Knife |
Honyaki kitchen knives are traditional Japanese chef's knives used for various different tasks in the kitchen. A honyaki set can include utensils for slicing (takobiki), sashimi preparation (yanagiba and deba), vegetable chopping (usuba) and eel preparation (unagi), as well as an oyster knife, spike and tweezers. Modern Honyaki kitchen utensils are commonly crafted from aluminium or stainless steel for strength and durability.
Each Honyaki utensil has been specifically designed for a particular purpose in food preparation, such as filleting fish or making julienne strips. These designs have been honed and adapted over hundreds of years of expert use, making the utensil you hold in your hand today exceptionally suited to cutting, slicing, dicing or hacking apart.
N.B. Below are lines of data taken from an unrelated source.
(** * filter_coverage.py: removal of virtual-destructor records from LCOV data

    A shallow embedding of [src/filter_coverage.py] and the properties of
    its transformation.

    Modelling conventions.
    - Python text ([str]) is a [string]: a sequence of 8-bit characters, read
      as the code points below 256.  Code points from 256 on are outside the
      model (they only matter to [str.strip] and [int], which know further
      white-space and digit characters there).
    - Python integers are [Z]; the interpreter's optional limit on the number
      of digits converted by [int] and [str] is not modelled.
    - Exceptions are the left summand of [result]; the file system and the
      standard output are an explicit [world] threaded through [filter_lcov].
      A file holds text; reading it in text mode translates the line ends
      CR LF and CR to LF, writing it leaves the text as it is.
    - Of the ways the files can fail, the model has two: a path that cannot
      be opened for reading, and a path that cannot be opened for writing.
      Bytes that do not decode, a write or a [print] that fails once the
      output file is open, and two paths that name one file are outside
      the model.

    The file has four parts: the primitives of Python the script calls
    (module [Py]) and the script itself; the vocabulary of the properties;
    lemmas on strings, on the partition into sections and on the two loops;
    the properties, one theorem for each. *)

From Stdlib Require Import String Ascii List ZArith Lia Bool Decimal DecimalString DecimalZ.
Import ListNotations.
Local Open Scope list_scope.
Local Open Scope string_scope.

(** ** Python primitives used by the script *)

Module Py.

(** The exceptions the script can raise: [int] on a malformed number, [open]
    on a path that cannot be read or written. *)
Inductive exn : Type :=
| ValueError
| OSError.

Definition result (A : Type) : Type := (exn + A)%type.

Definition ret {A : Type} (a : A) : result A := inr a.
Definition raise {A : Type} (e : exn) : result A := inl e.

Definition bind {A B : Type} (m : result A) (k : A -> result B) : result B :=
  match m with
  | inl e => inl e
  | inr a => k a
  end.

(** A [for] loop whose body updates a state and may raise. *)
Fixpoint for_each {St A : Type} (body : St -> A -> result St)
         (l : list A) (st : St) : result St :=
  match l with
  | [] => ret st
  | x :: rest => bind (body st x) (for_each body rest)
  end.

Definition newline : ascii := "010"%char.
Definition NL : string := String newline "".

(** [s.startswith(p)] *)
Definition startswith (s p : string) : bool := String.prefix p s.

(** [s.split(sep)] for a separator of one character. *)
Fixpoint split (sep : ascii) (s : string) : list string :=
  match s with
  | "" => [""]
  | String c rest =>
      if (c =? sep)%char then "" :: split sep rest
      else match split sep rest with
           | hd :: tl => String c hd :: tl
           | [] => [String c ""]
           end
  end.
(** The handler on an instance with an engine: what it does follows
    from what the engine answers. *)
Lemma handler_ready (a : App) (q : Py.str) (qe : QueryEngine Index) :
  Py.truthy q = true ->
  query_engine (rag a) = Some qe ->
  let o := query_engine_query qe q (settings (app_proc a)) (world (app_proc a)) in
  let asked :=
    [EvStMarkdown q;
     EvStatus (Py.lit "Searching through CVs" ++ [8230%N]) (Py.lit "running");
     EvEngineQuery qe q (settings (app_proc a))] in
  on_chat_input (Some q) a
  = match fst o with
    | Ok response =>
        (Ok tt,
         {| rag := rag a;
            messages :=
              messages a
              ++ [user_message q;
                  assistant_message (response_str response)
                    (map to_dict (map project
                       (default [] (source_nodes response))))];
            app_proc :=
              after_calls (app_proc a)
                (asked ++ [EvStatus (Py.lit "Found relevant results")
                                    (Py.lit "complete");
                           EvStMarkdown (response_str response)]) (snd o) |})
    | Raised e =>
        if is_Exception e then
          (Ok tt,
           {| rag := rag a;
              messages := messages a
                          ++ [user_message q;
                              assistant_message failure_answer []];
              app_proc :=
                after_calls (app_proc a)
                  (asked ++ [EvStatus (Py.lit "Error") (Py.lit "error");
                             EvStError (error_text e);
                             EvStMarkdown failure_answer]) (snd o) |})
        else
          (Raised e,
           {| rag := rag a;
              messages := messages a ++ [user_message q];
              app_proc := after_calls (app_proc a) asked (snd o) |})
    end.
Proof.
  intros Hq Hqe. simpl. unfold on_chat_input. simpl. rewrite Hq.
  rewrite query_unfold. simpl. rewrite Hqe.
  unfold run_engine, bind, call, lift, ret. simpl.
  destruct (query_engine_query qe q (settings (app_proc a)) (world (app_proc a)))
    as [[response|e] w]; simpl.
  - rewrite extract_sources_ok. simpl.
    unfold show_and_save, append_message, ui, after_query, log, after_calls,
      assistant_message, user_message. simpl.
    rewrite <- !app_assoc. reflexivity.
  - destruct (is_Exception e); simpl;
      unfold show_and_save, append_message, ui, after_query, log, after_calls,
        assistant_message, user_message; simpl;
      rewrite <- !app_assoc; reflexivity.
Qed.

(** Every way one run of the handler can end. *)
Lemma handler_cases (u : option Py.str) (a : App) :
  let r := on_chat_input u a in
  rag (snd r) = rag a
  /\ settings (app_proc (snd r)) = settings (app_proc a)
  /\ (exists evs,
        calls (app_proc (snd r)) = calls (app_proc a) ++ evs
        /\ (length (List.filter is_library_call evs) <= 1)%nat)
  /\ match fst r with
     | Ok _ =>
         (Py.truthy_opt u = false /\ snd r = a)
         \/ exists answer srcs,
              Py.truthy_opt u = true
              /\ messages (snd r)
                 = messages a ++ [user_message (default [] u);
                                  assistant_message answer srcs]
     | Raised e =>
         is_Exception e = false
         /\ messages (snd r) = messages a ++ [user_message (default [] u)]
     end.
Proof.
  destruct u as [q|]; [destruct (Py.truthy q) eqn:Hq|].
  - destruct (query_engine (rag a)) as [qe|] eqn:Hqe.
    + simpl. rewrite (handler_ready a q qe Hq Hqe). simpl.
      destruct (query_engine_query qe q (settings (app_proc a))
                  (world (app_proc a))) as [[response|e] w]; simpl.
      * repeat split; [eexists; split; [reflexivity|simpl; lia]|].
        right. eauto.
      * destruct (is_Exception e) eqn:He; simpl.
        -- repeat split; [eexists; split; [reflexivity|simpl; lia]|].
           right. eauto.
        -- repeat split; [|exact He].
           eexists; split; [reflexivity|simpl; lia].
    + simpl. rewrite (handler_not_ready a q Hq Hqe). simpl.
      repeat split; [eexists; split; [reflexivity|simpl; lia]|].
      right. eauto.
  - unfold on_chat_input. simpl. rewrite Hq. simpl.
    repeat split; [exists []; rewrite app_nil_r; split; [reflexivity|simpl; lia]|].
    left. auto.
  - simpl. repeat split;
      [exists []; rewrite app_nil_r; split; [reflexivity|simpl; lia]|].
    left. auto.
Qed.
Definition process_creative (env : Env) (config : CreativeConfig)
  : M ProcessedCreative :=
  (* Validate configuration *)
  lift (_validate_config env config) ;;;
  (* Fetch snippet from Kargo *)
  snippet_response <- fetch env (snippet_url config) ;;
  let original_size := length (snippet_code snippet_response) in
  (* Process based on phase and format *)
  r <- lift (_transform_snippet env snippet_response config) ;;
  let '(processed_code, processing_metadata) := r in
  (* Generate unique creative ID *)
  let creative_id := uuid4 env in
  (* Create processed creative *)
  let processed_creative :=
    mkProcessedCreative creative_id (name config) (format config)
      (snippet_url config) processed_code true
      (_get_amazon_creative_type (format config))
      (viewability_config config) processing_metadata
      (utcnow env) (utcnow env) in
  (* Store in database *)
  _store_processed_creative env processed_creative config ;;;
  ret processed_creative.

(** [CreativeFormat(value)]. *)
Definition CreativeFormat_of_value (v : str) : result CreativeFormat :=
  if str_eqb v (py "runway") then Ok RUNWAY
  else if str_eqb v (py "instream_video") then Ok INSTREAM_VIDEO
  else if str_eqb v (py "enhanced_preroll") then Ok ENHANCED_PREROLL
  else Raise (ValueError (v ++ py " is not a valid CreativeFormat")).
Honyaki utensils were originally formed from the same carbon steel used to make katanas, the traditional, deadly swords used by Japanese Samurai. Carbon steel is very hard and brittle, making for a precise, sharp and effective cutting edge to the utensil. Today, the more expensive sets feature a similar construction, with an inner core of carbon steel mostly surrounded by a layer of soft but corrosion resistant steel.
Some solid carbon steel honyaki utensils are still being manufactured and sold, however, and have a very elite following of professional chefs and Japanese cultural pedants. Because these models have a singular construction, they typically retain a sharp blade for much longer than other frequently used utensils. This is useful because they can be very difficult to sharpen and should be taken to a professional sharpener or skilled chef for maintenance.